Голос Иоанна гремел на всю трапезную, где проходила церемония вручения подарков после обеда. Феофил сжался от страха, но одернул себя: чему быть, того не миновать… Но рта больше не открывал.
Другие новгородцы поторопились сгладить неловкость, бывшие посадники и бояре преподнесли государю от всего города собранные пятнадцать тысяч рублей, да десять тысяч серебряных денег новгородских, да десять же тысяч золотых немецких и угорских. Они были разложены по кожаным мешкам, суммы вслух громко называл один из дарителей. Государев казначей все записывал.
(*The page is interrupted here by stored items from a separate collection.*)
(* ===== verification/StorePosixSpec.v ===== *)
(** The file backend meets the store contract: [posix_laws], an instance of
    [StoreLaws] for [posix_store], and what it means for crash points: of all
    the disks that the system calls of a save leave, only the one after the
    [rename] of a complete temporary file has another record. *)

From stdpp Require Import base decidable list strings gmap fin_maps.
From Stdlib Require Import ZArith Lia.
From Stdlib Require Import Strings.Byte Strings.Ascii.
From S2P Require Import Prelude.
From S2P Require Import Engine.
From S2P Require Import StoreIface.
From S2P Require Import StorePath.
From S2P Require Import StorePosix.

#[local] Open Scope Z_scope.

Section Spec.
Context {E : WolfCryptErr} {EOK : WolfCryptErrOk E}.
Context {D : DirSyscalls} {V : PosixEnv D} {VOK : PosixEnvOk V}.

Implicit Types s : posix_state D.

(** The committed records of a disk: the files named as records of this store. *)
Definition disk_records (d : disk) : gmap N (list byte) :=
if WOLFPSA_NO_STORE then ∅
else list_to_map (omap (fun '(name, i) =>
       id ← id_of_name token_path name; Some (id, default [] (d.2 !! i)))
       (map_to_list d.1)).

Definition disk_of s : disk := (names s, inodes s).
Definition posix_records s : gmap N (list byte) := disk_records (disk_of s).

Lemma posix_records_lookup s id :
posix_records s !! id =
  if WOLFPSA_NO_STORE then None
  else inode_data s <$> names s !! record_name token_path id 0.
Proof.
unfold posix_records, disk_records. destruct WOLFPSA_NO_STORE; [apply lookup_empty|].
set (l := omap _ _).
assert (Hin : forall k bs, (k, bs) ∈ l <->
          exists i, names s !! record_name token_path k 0 = Some i /\ bs = inode_data s i).
{ intros k bs. unfold l. rewrite list_elem_of_omap. split.
  - intros ([name i] & Hn & Hsome). apply elem_of_map_to_list in Hn.
    destruct (id_of_name token_path name) as [k'|] eqn:Hid; [|done].
    simpl in Hsome. injection Hsome as -> <-. apply record_name_of_id in Hid as ->. eauto.
  - intros (i & Hi & ->). exists (record_name token_path k 0, i).
    rewrite elem_of_map_to_list, id_of_record_name. done. }
assert (Huniq : forall k bs bs', (k, bs) ∈ l -> (k, bs') ∈ l -> bs = bs').
{ intros k bs bs' (i & Hi & ->)%Hin (i' & Hi' & ->)%Hin. congruence. }
destruct (names s !! record_name token_path id 0) as [i|] eqn:Hi; simpl.
- apply elem_of_list_to_map_1'; [|apply Hin; eauto].
  intros y Hy. apply (Huniq id); [apply Hin; eauto|done].
- apply not_elem_of_list_to_map_1. intros ([k bs] & -> & Hkb)%list_elem_of_fmap.
  apply Hin in Hkb as (i & Hk & _). simpl in Hi. congruence.
Qed.

(** Same records when the named files and their contents are the same. *)
Lemma posix_records_ext s s' :
(forall id, inode_data s' <$> names s' !! record_name token_path id 0 =
            inode_data s <$> names s !! record_name token_path id 0) ->
posix_records s' = posix_records s.
Proof.
intros H. apply map_eq. intros id. rewrite !posix_records_lookup. by rewrite H.
Qed.

Lemma posix_records_same s s' :
names s' = names s -> inodes s' = inodes s -> posix_records s' = posix_records s.
Proof. intros Hn Hi. apply posix_records_ext. intros id. unfold inode_data. by rewrite Hn, Hi. Qed.

Lemma no_record_name name id :
id_of_name token_path name = None -> record_name token_path id 0 <> name.
Proof. intros Hn <-. by rewrite id_of_record_name in Hn. Qed.

(** ** Library calls *)

Lemma next_fault_frame s :
names (next_fault s).2 = names s /\ inodes (next_fault s).2 = inodes s /\
dirs (next_fault s).2 = dirs s /\
(io_faults s = [] -> (next_fault s).1 = None /\ io_faults (next_fault s).2 = []).
Proof. unfold next_fault. destruct (io_faults s) as [|f l] eqn:Hf; split_and!; try done; by rewrite Hf. Qed.

Lemma wp_next_fault (Q : option Z -> posix_state D -> Prop) s :
(forall f s', names s' = names s -> inodes s' = inodes s -> dirs s' = dirs s ->
   (io_faults s = [] -> f = None /\ io_faults s' = []) -> Q f s') ->
wp next_fault Q s.
Proof. intros HQ. pose proof (next_fault_frame s) as (? & ? & ? & ?). by apply HQ. Qed.

Lemma wp_simple_call (Q : bool -> posix_state D -> Prop) s :
(forall b s', names s' = names s -> inodes s' = inodes s -> dirs s' = dirs s ->
   (io_faults s = [] -> b = true /\ io_faults s' = []) -> Q b s') ->
wp simple_call Q s.
Proof.
intros HQ. unfold simple_call. wp_seq. apply wp_next_fault. intros f s' Hn Hi Hd Hf. wp_seq.
apply HQ; [done..|]. intros H. destruct (Hf H) as [-> ?]. done.
Qed.

Lemma wp_remove name (Q : option bool -> posix_state D -> Prop) s :
(forall r s', inodes s' = inodes s -> dirs s' = dirs s ->
   match r with
   | Some true => names s !! name <> None /\ names s' = delete name (names s)
   | Some false => names s !! name = None /\ names s' = names s
   | None => names s !! name <> None /\ names s' = names s /\ io_faults s <> []
   end ->
   (io_faults s = [] -> io_faults s' = []) -> Q r s') ->
wp (remove name) Q s.
Proof.
intros HQ. unfold remove. wp_seq. apply wp_simple_call. intros b s1 Hn Hi Hd Hf. wp_seq.
rewrite Hn. destruct (names s !! name) as [i|] eqn:Hl.
- destruct b; wp_seq; apply HQ; try done.
  + intros Hb. by destruct (Hf Hb).
  + split_and!; [done|done|]. intros Hb. by destruct (Hf Hb).
  + intros Hb. by destruct (Hf Hb).
- wp_seq. apply HQ; try done. intros Hb. by destruct (Hf Hb).
Qed.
Затем горожане потащили дары каждый от себя – снова серебро и золото, сосуды и рухлядь разную, меха: соболи, куницы и прочее. Получили свое и братья – Андрей Меньшой и троюродный Василий Михайлович, сын князя Белозерского. Не обидели новгородцы и других московских гостей незваных, князей и бояр. Когда подсчитали все полученное государем серебро, оказалось, что весило оно около двух тысяч гривенок, то есть пятьдесят пудов. Не считая веса остальных подарков. Чтобы вывезти все это добро из Новгорода, понадобился специальный обоз с крепкими лошадьми. Ну а весь великокняжеский поезд, тронувшийся в обратный путь, растянулся чуть ли не на версту.
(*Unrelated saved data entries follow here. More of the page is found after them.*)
(* ===== verification/KeyStore.v ===== *)
(** The key store of [src/psa_key_storage.c]: the volatile key list, import,
    generation, lookup, export, copy, destruction and usage checks.

    A pointer argument that may be NULL is an [option] (or a [bool] when only
    its presence matters); output parameters are returned with the status.  The
    sequences that several entry points repeat (open a record and read its
    header, then its data) are one definition each.  Key material is returned
    as a list, [None] being the NULL pointer. *)

From stdpp Require Import base decidable list gmap.
From Stdlib Require Import ZArith Lia.
From Stdlib Require Import Strings.Byte.
From S2P Require Import Prelude.
From S2P Require Import Values.
From S2P Require Import Engine.
From S2P Require Import KeyPolicy.
From S2P Require Import Der.
From S2P Require Import KeyFormat.
From S2P Require Import StoreIface.
From S2P Require Import Library.

#[local] Open Scope Z_scope.

(** * The asymmetric and post-quantum backends

    What [psa_key_storage.c] calls in [psa_rsa.c], [psa_ecc.c],
    [psa_ed25519_ed448.c], [psa_montgomery.c], [psa_mldsa.c], [psa_mlkem.c], and
    wolfCrypt's RSA key object.  A generator takes the index of its draw from
    the random generator, the key type, the size and the private buffer size,
    and gives the private key.  A post-quantum key is a seed: [mldsa_seed_status]
    is the answer of [mldsa_key_init] and [mldsa_expand_seed] on it, and
    [mlkem_seed_status] that of wolfCrypt's expansion. *)
Class KeyBackend : Type := {
  psa_asymmetric_generate_key_rsa : nat -> Z -> Z -> Z -> psa_status_t * list byte;
  psa_asymmetric_generate_key_ecc : nat -> Z -> Z -> Z -> psa_status_t * list byte;
  psa_asymmetric_generate_key_ed25519 : nat -> Z -> Z -> Z -> psa_status_t * list byte;
  psa_asymmetric_generate_key_ed448 : nat -> Z -> Z -> Z -> psa_status_t * list byte;
  psa_asymmetric_generate_key_x25519 : nat -> Z -> Z -> Z -> psa_status_t * list byte;
  psa_asymmetric_generate_key_x448 : nat -> Z -> Z -> Z -> psa_status_t * list byte;
  mldsa_level : Z -> Z;
  mldsa_seed_status : Z -> list byte -> psa_status_t;
  mlkem_set : Z -> Z;
  mlkem_seed_status : Z -> list byte -> psa_status_t;
  (** type, bits, key, whether the output pointer is not NULL, output size *)
  psa_asymmetric_export_public_key_ecc : Z -> Z -> list byte -> bool -> Z -> psa_status_t * list byte;
  psa_asymmetric_export_public_key_ed25519 : Z -> Z -> list byte -> bool -> Z -> psa_status_t * list byte;
  psa_asymmetric_export_public_key_ed448 : Z -> Z -> list byte -> bool -> Z -> psa_status_t * list byte;
  psa_asymmetric_export_public_key_x25519 : Z -> Z -> list byte -> bool -> Z -> psa_status_t * list byte;
  psa_asymmetric_export_public_key_x448 : Z -> Z -> list byte -> bool -> Z -> psa_status_t * list byte;
  wolfpsa_mldsa_export_public : Z -> list byte -> bool -> Z -> psa_status_t * list byte;
  wolfpsa_mlkem_export_public : Z -> list byte -> bool -> Z -> psa_status_t * list byte;
  (** [wc_NewRsaKey]: NULL ([inl]) with [*ret], or a key object *)
  wc_NewRsaKey : Z + unit;
  wc_RsaPrivateKeyDecode_ret : list byte -> Z;
  wc_RsaEncryptSize : list byte -> Z;
  (** [n] and [e] as big-endian bytes *)
  wc_RsaFlattenPublicKey : list byte -> Z * (list byte * list byte) }.

Definition WOLFPSA_MLDSA_SEED_SIZE : Z := 32.
Definition WOLFPSA_MLKEM_SEED_SIZE : Z := 64.

Section KeyStore.
Context {C : Config} {E : WolfCryptErr} {K : WolfCryptKeys} {R : WolfCryptRng}.
Context {O : StoreOps} {B : KeyBackend}.

(** * The volatile key list *)

Definition sizeof_node : Z := 56.

Fixpoint find_node (key_id : Z) (l : list volatile_key_node) : option volatile_key_node :=
match l with
| [] => None
| cur :: next => if node_id cur =? key_id then Some cur else find_node key_id next
end.

Definition wolfpsa_volatile_find (key_id : Z) : M (kstate O) (option volatile_key_node) :=
mgets (fun s => find_node key_id (g_volatile_keys s)).

Definition wolfpsa_volatile_store (key_id : Z) (attributes : psa_key_attributes_t)
  (data : list byte) : M (kstate O) psa_status_t :=
WOLFPSA_LOCK;;
st ← (if zlen data =? 0 then mret PSA_ERROR_INVALID_ARGUMENT
      else
        found ← wolfpsa_volatile_find key_id;
        match found with
        | Some _ => mret PSA_ERROR_ALREADY_EXISTS
        | None =>
            node ← XMALLOC sizeof_node;
            if negb node then mret PSA_ERROR_INSUFFICIENT_MEMORY
            else
              data_ok ← XMALLOC (zlen data);
              if negb data_ok then mret PSA_ERROR_INSUFFICIENT_MEMORY
              else
                mmodify (fun s =>
                  with_volatile_keys (mkNode key_id attributes data :: g_volatile_keys s) s);;
                mret PSA_SUCCESS
        end);
WOLFPSA_UNLOCK;;
mret st.

(** The list without the first node of that id; whether there was one. *)
Fixpoint remove_node (key_id : Z) (l : list volatile_key_node)
: option (list volatile_key_node) :=
match l with
| [] => None
| cur :: next =>
    if node_id cur =? key_id then Some next
    else option_map (cons cur) (remove_node key_id next)
end.

Definition wolfpsa_volatile_remove (key_id : Z) : M (kstate O) psa_status_t :=
WOLFPSA_LOCK;;
keys ← mgets g_volatile_keys;
st ← match remove_node key_id keys with
     | Some l => mmodify (with_volatile_keys l);; mret PSA_SUCCESS
     | None => mret PSA_ERROR_INVALID_HANDLE
     end;
WOLFPSA_UNLOCK;;
mret st.

(** [attributes]: the object pointed to before, then after, the call. *)
Definition wolfpsa_volatile_get (key_id : Z) (attributes : option psa_key_attributes_t)
: M (kstate O) (psa_status_t * option psa_key_attributes_t * option (list byte)) :=
WOLFPSA_LOCK;;
node ← wolfpsa_volatile_find key_id;
r ← match node with
    | None => mret (PSA_ERROR_INVALID_HANDLE, attributes, None)
    | Some n =>
        let attributes' := option_map (fun _ => node_attributes n) attributes in
        if zlen (node_data n) =? 0 then mret (PSA_ERROR_DATA_INVALID, attributes', None)
        else
          ok ← XMALLOC (zlen (node_data n));
          if negb ok then mret (PSA_ERROR_INSUFFICIENT_MEMORY, attributes', None)
          else mret (PSA_SUCCESS, attributes', Some (node_data n))
    end;
WOLFPSA_UNLOCK;;
mret r.

Definition wolfpsa_volatile_get_attributes (key_id : Z)
: M (kstate O) (psa_status_t + psa_key_attributes_t) :=
WOLFPSA_LOCK;;
node ← wolfpsa_volatile_find key_id;
WOLFPSA_UNLOCK;;
mret match node with
     | None => inl PSA_ERROR_INVALID_HANDLE
     | Some n => inr (node_attributes n)
     end.

(** * Reading a persistent record *)

Definition header_size : Z := attr_length + sizeof_size_t.

(** Open the record of [key_id] and read its header. *)
Definition open_record (key_id : Z) : M (kstate O) (psa_status_t + store_ctx * list byte) :=
r ← store_op (wolfPSA_Store_Open WOLFPSA_STORE_KEY (Z.to_N key_id) 0%N true);
match r with
| inl ret =>
    mret (inl (if ret =? WOLFPSA_STORE_NOT_AVAILABLE then PSA_ERROR_INVALID_HANDLE
               else wolfpsa_store_open_status ret))
| inr store =>
    '(ret, header, store) ← store_op (wolfPSA_Store_Read store header_size);
    if negb (ret =? header_size)
    then store_op (wolfPSA_Store_Close store);; mret (inl PSA_ERROR_STORAGE_FAILURE)
    else mret (inr (store, header))
end.

Definition header_attributes (header : list byte) (a : psa_key_attributes_t)
: psa_status_t + psa_key_attributes_t :=
psa_key_attributes_deserialize (take 16 header) a.
Definition header_data_length (header : list byte) : Z := host_val (drop 16 header).

(** Validate the stored length, allocate, read the data and close. *)
Definition read_record_data (store : store_ctx) (key_data_length : Z)
: M (kstate O) (psa_status_t + list byte) :=
match wolfpsa_validate_stored_key_data_length key_data_length with
| PSA_SUCCESS =>
    ok ← XMALLOC key_data_length;
    if negb ok
    then store_op (wolfPSA_Store_Close store);; mret (inl PSA_ERROR_INSUFFICIENT_MEMORY)
    else
      '(ret, key_data, store) ← store_op (wolfPSA_Store_Read store (to_int key_data_length));
      store_op (wolfPSA_Store_Close store);;
      if negb (ret =? to_int key_data_length)
      then mret (inl PSA_ERROR_STORAGE_FAILURE)
      else mret (inr key_data)
| e => store_op (wolfPSA_Store_Close store);; mret (inl e)
end.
По традиции провожали московских гостей до первого стана. Тут государь угостил всех знатным обедом, вновь принял дары на дорожку – несколько бочек вина да меда, сам одарил провожатых – владыку и разжалованных посадников, всех знатных новгородцев.
При всех еще раз наказал своим наместникам, чтобы следом, не мешкая, отправили в Москву вечевой колокол новгородский. Не хотел он ехать с ним в одном обозе. Он спешил, а тяжелый груз мог задержать в пути. Да и знал, что вопль будет стоять по тому колоколу на весь город, и не хотел уезжать под такое сопровождение. И не ошибся: рыдали новгородцы и шли за своим символом свободы толпами несколько десятков километров, несмотря на ругань и окрики приставов и охранников московских. Правда, после арестов рыдали без угроз и проклятий, боялись доносов и гнева государева. Уставая и замерзая, потихоньку отставали.
5 марта 1478 года, пробыв в пути немногим более двух недель, после пятимесячного отсутствия, государь, самодержец и великий князь всея Русии Иоанн Васильевич возвратился домой. Следом привезли и плененный им колокол новгородский. Повесили его на почетном месте: на звонницу Ивановской площади – с прочими колоколами звонить. И слился его громкий чистый голос с другими, создавая прекрасную гармонию.